- _Aim of the task_
From the entries below, say how many lines carry the word "clear", and give nothing but the number.

════════════════

(* ===== verification/KVManagerSpec.v ===== *)
(** * A small hybrid manager

    Concrete KV cache managers on which the theorems of [KVManagerSpec] and
    [CoordinatorSpec] are applied. *)
From S2P Require Import Prelude FreeQueue Request Hashing HashingLemmas BlockPool BlockPoolLemmas Samples.
From S2P Require Import SingleType SingleTypeLemmas CacheHit CacheHitLemmas Coordinator CoordinatorLemmas KVManager KVManagerLemmas.
From Stdlib Require Import Strings.Byte.
Local Open Scope Z_scope.

(** Five usable blocks of two tokens, a full-attention and a sliding-window group. *)
Definition sample_config : KVCacheConfig := mkConfig 6 [mkSpec 2 FullAttention 0; mkSpec 2 (SlidingWindow 3) 0].

Definition sample_kv_res : res KVCacheManager :=
  kv_manager_init sample_config 100 2 true false true false 1 1 None.

Definition sample_kv : KVCacheManager :=
  match sample_kv_res with
  | Ok k => k
  | Err _ => mkKVManager 0 false false None (mkCoord sample_config 0 false sample_pool false [] 1 NoPrefixCache)
  end.

Lemma sample_kv_init : sample_kv_res = Ok sample_kv.
Proof. vm_compute. reflexivity. Qed.

Lemma sample_kv_plain : Forall plain_spec (kv_cache_groups sample_config).
Proof. repeat constructor; vm_compute; congruence. Qed.

(** A request for slots for the four prompt tokens of [sample_request_2]. *)
Lemma sample_slots_pre : slots_pre toy_sha256 sample_kv (sample_request_2 [5]) 4 0 None 0 false.
Proof.
  split.
  - intros [|[|i]] m Hm; [vm_compute in Hm; injection Hm as <-; vm_compute; exact I
      |vm_compute in Hm; injection Hm as <-; vm_compute; congruence|vm_compute in Hm; destruct i; discriminate].
  - lia.
  - vm_compute. split; congruence.
  - lia.
  - reflexivity.
  - vm_compute. split; [reflexivity|]. intros [|[|i]] m Hm; [| |destruct i; discriminate]; injection Hm as <-; right; congruence.
  - intros _. split; [vm_compute; split; congruence|].
    intros [|[|i]] m Hm; [| |vm_compute in Hm; destruct i; discriminate]; vm_compute in Hm; injection Hm as <-;
      exists [[x01; x0a]; [x01; x1a]]; (split; [reflexivity|]);
      (split; [vm_compute; congruence|]); (split; [vm_compute; congruence|]);
      intros Hev; vm_compute in Hev; discriminate.
Qed.

Lemma sample_kv_inv : kv_inv sample_kv.
Proof.
  exact (kv_init_inv _ _ _ _ _ _ _ _ _ _ _ sample_kv_init ltac:(reflexivity) sample_kv_plain ltac:(reflexivity)
    ltac:(reflexivity) ltac:(reflexivity)).
Qed.

(** The manager after that request got its slots: both groups cache two blocks. *)
Definition sample_kv_cached : KVCacheManager :=
  snd (allocate_slots false toy_sha256 (sample_request_2 [5]) 4 0 None 0 0 false 0 sample_kv).

Lemma sample_kv_cached_inv : kv_inv sample_kv_cached.
Proof.
  apply allocate_slots_inv; [exact sample_kv_inv|exact sample_slots_pre].
Qed.

(** ** A longer run on a manager with ten blocks *)

Definition ten_blocks : list KVCacheSpec -> option KVCacheManager := fun specs =>
  match kv_manager_init (mkConfig 11 specs) 100 2 true false true false 1 1 None with Ok k => Some k | Err _ => None end.

(** Two requests that share the prefix [1; 2; 3; 4], and an unrelated one. *)
Definition prefix_request (id : string) : Request :=
  set_block_hashes (fun _ => [[x01; x0a]; [x01; x1a]]) (bare_request id [1; 2; 3; 4; 5; 6; 7; 8; 9]).
Definition other_request : Request :=
  set_block_hashes (fun _ => [[x02]; [x03]; [x04]]) (bare_request "c" [11; 12; 13; 14; 15; 16]).

(** * * Properties of the KV cache manager

    The manager as the scheduler uses it: [allocate_slots] grants or refuses and
    never raises, and whatever the scheduler does, the blocks in the tables and
    the free blocks are all the blocks there are. *)
Local Open Scope Z_scope.

(** ** Allocation *)

(** C31: [allocate_slots] for groups of plain specs (no Mamba, cross-attention or sink
    group) without tokens from a connector, called as the scheduler calls it
    ([slots_pre]: at least one new token, the computed ones within the model, and a
    request that runs, or is new and comes with prefix-cache hits of every group; with
    no new token it raises [ValueError]) does not raise.  After the blocks that the
    request no longer reads were removed, it grants the slots exactly when the count
    that the managers announce is at most the number of free blocks.  Then every group
    has a table long enough for all tokens and lookahead tokens that starts with the
    hit (or the running table), the tables of all other requests are unchanged and the
    invariant holds; otherwise it returns [None], the removal of these blocks is all
    that happened, and no table changed its length. *)
Theorem allocate_slots_spec use_int sha256 k fl own request new ncomp ncb look delay enc :
  coord_inv (coordinator k) fl own ->
  slots_pre sha256 k request new ncomp ncb look delay ->
  let rid := request_id request in
  let b := block_list k ncb in
  let local := num_computed_tokens request + ncomp in
  let need := Z.min (local + new + look) (kvm_max_model_len k) in
  exists r c' c1 n, allocate_slots use_int sha256 request new ncomp ncb look 0 delay enc k = (Ok r, set_coordinator c' k)
    /\ coord_remove_skipped_blocks rid local (coordinator k) = (Ok tt, c1)
    /\ coord_num_blocks_to_allocate rid need (blocks b) enc local (local + new) c1 = (Ok n, c1)
    /\ match r with
       | Some _ => n <= get_num_free_blocks (block_pool c1) /\ granted_all rid b local need (coordinator k) c'
       | None => get_num_free_blocks (block_pool c1) < n /\ c' = c1 /\ refused rid (coordinator k) c1
       end.
Proof.
  intros Hinv Hpre rid b local need.
  pose proof (allocate_slots_wp use_int sha256 rid k fl own request new ncomp ncb look delay enc Hinv eq_refl Hpre) as Hw.
  apply wp_run in Hw as (r & k' & Hr & Hk & c1 & n & HQ). exists r, (coordinator k'), c1, n. rewrite <-Hk. done.
Qed.

Lemma allocate_slots_spec_witness :
  exists r c', allocate_slots false toy_sha256 (sample_request_2 [5]) 4 0 None 0 0 false 0 sample_kv
    = (Ok r, set_coordinator c' sample_kv) /\ r <> None.
Proof.
  destruct sample_kv_inv as (fl & own & Hinv).
  destruct (allocate_slots_spec false toy_sha256 sample_kv fl own (sample_request_2 [5]) 4 0 None 0 false 0 Hinv sample_slots_pre)
    as (r & c' & c1 & n & Hr & _). exists r, c'. split; [exact Hr|]. intros ->.
  apply (f_equal fst) in Hr. vm_compute in Hr. discriminate.
Defined.

(** ** The manager and its scheduler *)

Inductive kv_step (use_int : bool) (sha256 : bytes -> bytes) : KVCacheManager -> KVCacheManager -> Prop :=
  | kv_alloc k request new ncomp ncb look delay enc r k'
      (Hpre : slots_pre sha256 k request new ncomp ncb look delay)
      (Hrun : allocate_slots use_int sha256 request new ncomp ncb look 0 delay enc k = (r, k')) :
      kv_step use_int sha256 k k'
  | kv_free_request k request r k' (Hrun : kv_free request k = (r, k')) : kv_step use_int sha256 k k'
  | kv_lookup k request r k' (Hrun : get_computed_blocks request k = (r, k')) : kv_step use_int sha256 k k'
  | kv_evict k ids r k'
      (Hids : Forall (fun id => 0 <= id < num_gpu_blocks (block_pool (coordinator k))) ids)
      (Hrun : kv_evict_blocks use_int ids k = (r, k')) : kv_step use_int sha256 k k'
  | kv_reset k r k' (Hrun : kv_reset_prefix_cache k = (r, k')) : kv_step use_int sha256 k k'.

Lemma wp_final {S A} (m : M S A) (Q : A -> S -> Prop) s r s' : wp m Q s -> m s = (r, s') -> exists a, Q a s'.
Proof. intros (a & s2 & E & HQ)%wp_run Hm. rewrite E in Hm. injection Hm as _ <-. by exists a. Qed.

Lemma get_computed_blocks_coord request k r k' :
  get_computed_blocks request k = (r, k') -> coordinator k' = coordinator k.
Proof.
  unfold get_computed_blocks, mbind, M_bind, gets, id. destruct (_ || _); [by intros [= _ <-]|].
  unfold lift_res. destruct (coord_find_longest_cache_hit _ _ _) as [[bs n]|e]; [|by intros [= _ <-]].
  destruct (log_stats k); simpl; [|by intros [= _ <-]].
  destruct (prefix_cache_stats k); [|by intros [= _ <-]]. by intros [= _ <-].
Qed.

Lemma kv_step_inv use_int sha256 k k' : kv_step use_int sha256 k k' -> kv_inv k -> kv_inv k'.
Proof.
  intros Hstep (fl & own & Hinv). inversion Hstep; subst; clear Hstep.
  - pose proof (allocate_slots_inv use_int sha256 k request new ncomp ncb look delay enc) as Hk. rewrite Hrun in Hk.
    apply Hk; [by exists fl, own|done].
  - assert (Hw : wp (kv_free request) (fun _ k' => kv_inv k') k).
    { apply wp_on_coord. eapply wp_mono; [by eapply coord_free_wp|]. intros [] c' (fl' & own' & l & Hc & _). by exists fl', own'. }
    by destruct (wp_final _ _ _ _ _ Hw Hrun).
  - unfold kv_inv. rewrite (get_computed_blocks_coord _ _ _ _ Hrun). by exists fl, own.
  - assert (Hw : wp (kv_evict_blocks use_int ids) (fun _ k' => kv_inv k') k).
    { apply wp_on_coord. eapply coord_pool_step; [exact Hinv|].
      eapply wp_mono; [by apply evict_blocks_wp; [apply (ci_pool _ _ _ Hinv)|]|].
      intros [] p' (Hp & Hcf & Hh). split_and!; [done|done| |intros Hc; by exists fl, own].
      intros r' _. rewrite Hh. case_decide; auto. }
    by destruct (wp_final _ _ _ _ _ Hw Hrun).
  - unfold kv_reset_prefix_cache, mbind, M_bind in Hrun.
    assert (Hw : wp (on_coord (on_block_pool reset_prefix_cache)) (fun _ k' => kv_inv k') k).
    { apply wp_on_coord. eapply coord_pool_step; [exact Hinv|].
      eapply wp_mono; [apply reset_prefix_cache_wp, (ci_pool _ _ _ Hinv)|].
      intros ok p' (_ & Hp & Hcf & Hh). split_and!; [done|done| |intros Hc; by exists fl, own].
      intros r' Hr'. destruct ok; [left; by apply Hh|right; apply Hh]. }
    apply wp_run in Hw as (ok & k1 & E & Hk1). rewrite E in Hrun. destruct ok; simpl in Hrun; [|by injection Hrun as _ <-].
    unfold gets, id in Hrun. destruct (log_stats k1); simpl in Hrun; [|by injection Hrun as _ <-].
    destruct (prefix_cache_stats k1); by injection Hrun as _ <-.
Qed.

(** Every request gave its blocks back. *)
Definition idle (k : KVCacheManager) : Prop :=
  forall i m rid, single_type_managers (coordinator k) !! i = Some m -> table m rid = [].

Lemma tocc_all_empty r (T : tables) : (forall rid, default [] (T !! rid) = []) -> tocc r T = 0%nat.
Proof.
  intros H. unfold tocc. apply (map_fold_weak_ind (fun n T' => (forall rid, default [] (T' !! rid) = []) -> n = 0%nat)); [done| |done].
  intros rid l T' n Hn IH HT'. pose proof (HT' rid) as Hl. rewrite lookup_insert_eq in Hl. simpl in Hl. subst l.
  rewrite occ_nil, IH; [done|]. intros rid'. specialize (HT' rid'). destruct (decide (rid' = rid)) as [->|Hne].
  - by rewrite Hn.
  - by rewrite lookup_insert_ne in HT'.
Qed.

Lemma all_free p fl own : pool_inv p fl own -> (forall r, pool_usable p r -> own r = 0%nat) -> zlen fl = num_gpu_blocks p - 1.
Proof.
  intros Hinv Ho. pose proof (inv_fl_nodup _ _ _ Hinv) as Hnd. destruct Hinv as [Hc Hfl]. pose proof (pc_pos _ _ _ Hc).
  assert (E : fl ≡ₚ Blk <$> seq 1 (Z.to_nat (num_gpu_blocks p) - 1)).
  { apply NoDup_Permutation; [done|apply NoDup_fmap; [by intros ?? [=]|apply NoDup_seq]|].
    intros r. rewrite Hfl, list_elem_of_fmap. setoid_rewrite elem_of_seq. split.
    - intros [(i & -> & Hi) _]. exists i. split; [done|lia].
    - intros (i & -> & Hi). assert (pool_usable p (Blk i)) by (exists i; split; [done|lia]). auto. }
  unfold zlen. rewrite E, length_fmap, length_seq. lia.
Qed.

(** C30: for groups of plain specs (no Mamba, cross-attention or sink group): whatever
    sequence of allocations (granted or refused), frees, lookups, evictions and resets
    is run on a new manager, the allocations called as the scheduler calls them and
    without tokens from a connector ([slots_pre]; with such tokens a table can hold a
    block twice, [external_tokens_share_blocks]), every block is owned exactly as often
    as it occurs in the tables of the groups, a block is free exactly when it is in no
    table, no table holds a block twice, and once all requests are freed all blocks are
    free again. *)
Theorem kv_reachable_inv use_int sha256 cfg max_len hbs caching eagle ls ev dcp pcp mc k0 k :
  kv_manager_init cfg max_len hbs caching eagle ls ev dcp pcp mc = Ok k0 ->
  0 < num_blocks cfg -> Forall plain_spec (kv_cache_groups cfg) -> 0 < dcp -> 0 < pcp ->
  zlen (kv_cache_groups cfg) < 2 ^ 32 ->
  rtc (kv_step use_int sha256) k0 k ->
  let p := block_pool (coordinator k) in
  let ms := single_type_managers (coordinator k) in
  exists fl, queue_repr (free_block_queue p) fl
    /\ (forall r b, pool_usable p r -> pheap p !! r = Some b -> ref_cnt b = Z.of_nat (towned r ms))
    /\ (forall r, r ∈ fl <-> pool_usable p r /\ towned r ms = 0%nat)
    /\ (forall i m rid r, ms !! i = Some m -> pool_usable p r -> (occ r (table m rid) <= 1)%nat)
    /\ (idle k -> get_num_free_blocks p = num_gpu_blocks p - 1).
Proof.
  intros Hinit Hn Hs Hd Hp Hg Hsteps p ms.
  assert (Hinv : kv_inv k).
  { pose proof (kv_init_inv _ _ _ _ _ _ _ _ _ _ _ Hinit Hn Hs Hd Hp Hg) as H0. clear Hinit.
    induction Hsteps as [|k1 k2 k3 Hstep _ IH]; [done|]. apply IH. by eapply kv_step_inv. }
  destruct Hinv as (fl & own & [Hpi Hm Ho]). fold p ms in Hpi, Hm, Ho. exists fl. pose proof Hpi as [Hc Hfl]. split_and!.
  - apply (pc_repr _ _ _ Hc).
  - intros r b Hr Hb. rewrite <-Ho by done. destruct (core_load p fl _ r Hc Hr) as [h HD]. unfold data_of in HD.
    rewrite Hb in HD. by injection HD as _ -> _ _.
  - intros r. rewrite Hfl. split; intros [Hr H0]; (split; [done|]); rewrite <-H0; [symmetry|]; by apply Ho.
  - intros i m rid r Hi Hr. eapply table_distinct; [by eapply Hm|done].
  - intros Hidle. unfold get_num_free_blocks. rewrite (repr_num _ _ (pc_repr _ _ _ Hc)).
    apply (all_free p fl own Hpi). intros r Hr. rewrite Ho by done. unfold towned.
    assert (Hall : forall i m, ms !! i = Some m -> tocc r (req_to_blocks m) = 0%nat).
    { intros i m Hi. apply tocc_all_empty. intros rid. exact (Hidle i m rid Hi). }
    clear -Hall. induction ms as [|m l IH]; [done|]. simpl. rewrite (Hall 0%nat m eq_refl), IH; [done|].
    intros i. apply (Hall (S i)).
Qed.

Lemma kv_reachable_inv_witness :
  exists fl, queue_repr (free_block_queue (block_pool (coordinator sample_kv_cached))) fl.
Proof.
  destruct (kv_reachable_inv false toy_sha256 sample_config 100 2 true false true false 1 1 None sample_kv sample_kv_cached sample_kv_init)
    as (fl & Hq & _).
  - reflexivity.
  - exact sample_kv_plain.
  - lia.
  - lia.
  - reflexivity.
  - apply rtc_once. unfold sample_kv_cached. eapply kv_alloc; [exact sample_slots_pre|]. apply surjective_pairing.
  - exists fl. exact Hq.
Defined.

(** ** External tokens *)

(** A manager with a full-attention and a sliding-window group: a request caches
    its prefix and is freed, another one uses and frees the rest of the pool; then
    a request hits the prefix in both groups and gets four more tokens from a
    connector. *)
Definition external_run : M KVCacheManager (option KVCacheBlocks) :=
  allocate_slots false toy_sha256 (sample_request_2 []) 4 0 None 0 0 false 0 ;;
  allocate_slots false toy_sha256 other_request 6 0 None 0 0 false 0 ;;
  kv_free (sample_request_2 []) ;;
  kv_free other_request ;;
  hit ← get_computed_blocks (prefix_request "d") ;
  allocate_slots false toy_sha256 (prefix_request "d") 1 hit.2 (Some hit.1) 0 4 true 0.

Definition external_tables : option (list (list ref)) :=
  k ← ten_blocks [mkSpec 2 FullAttention 0; mkSpec 2 (SlidingWindow 9) 0] ;
  match external_run k with
  | (Ok (Some _), k') => Some (coord_get_blocks (coordinator k') "d")
  | _ => None
  end.

(** With external tokens the invariant fails for two groups.  The first
    manager allocates the blocks of the external tokens before the second one has
    touched its hit, takes the hit's blocks out of the free queue, and both groups
    of the request end up with blocks 3 and 4 in their tables. *)
Theorem external_tokens_share_blocks :
  external_tables = Some [[Blk 1; Blk 2; Blk 4; Blk 3; Blk 5]; [Blk 3; Blk 4; Blk 7; Blk 6; Blk 10]].
Proof. vm_compute. reflexivity. Qed.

════════════════

- _Exercise result_
3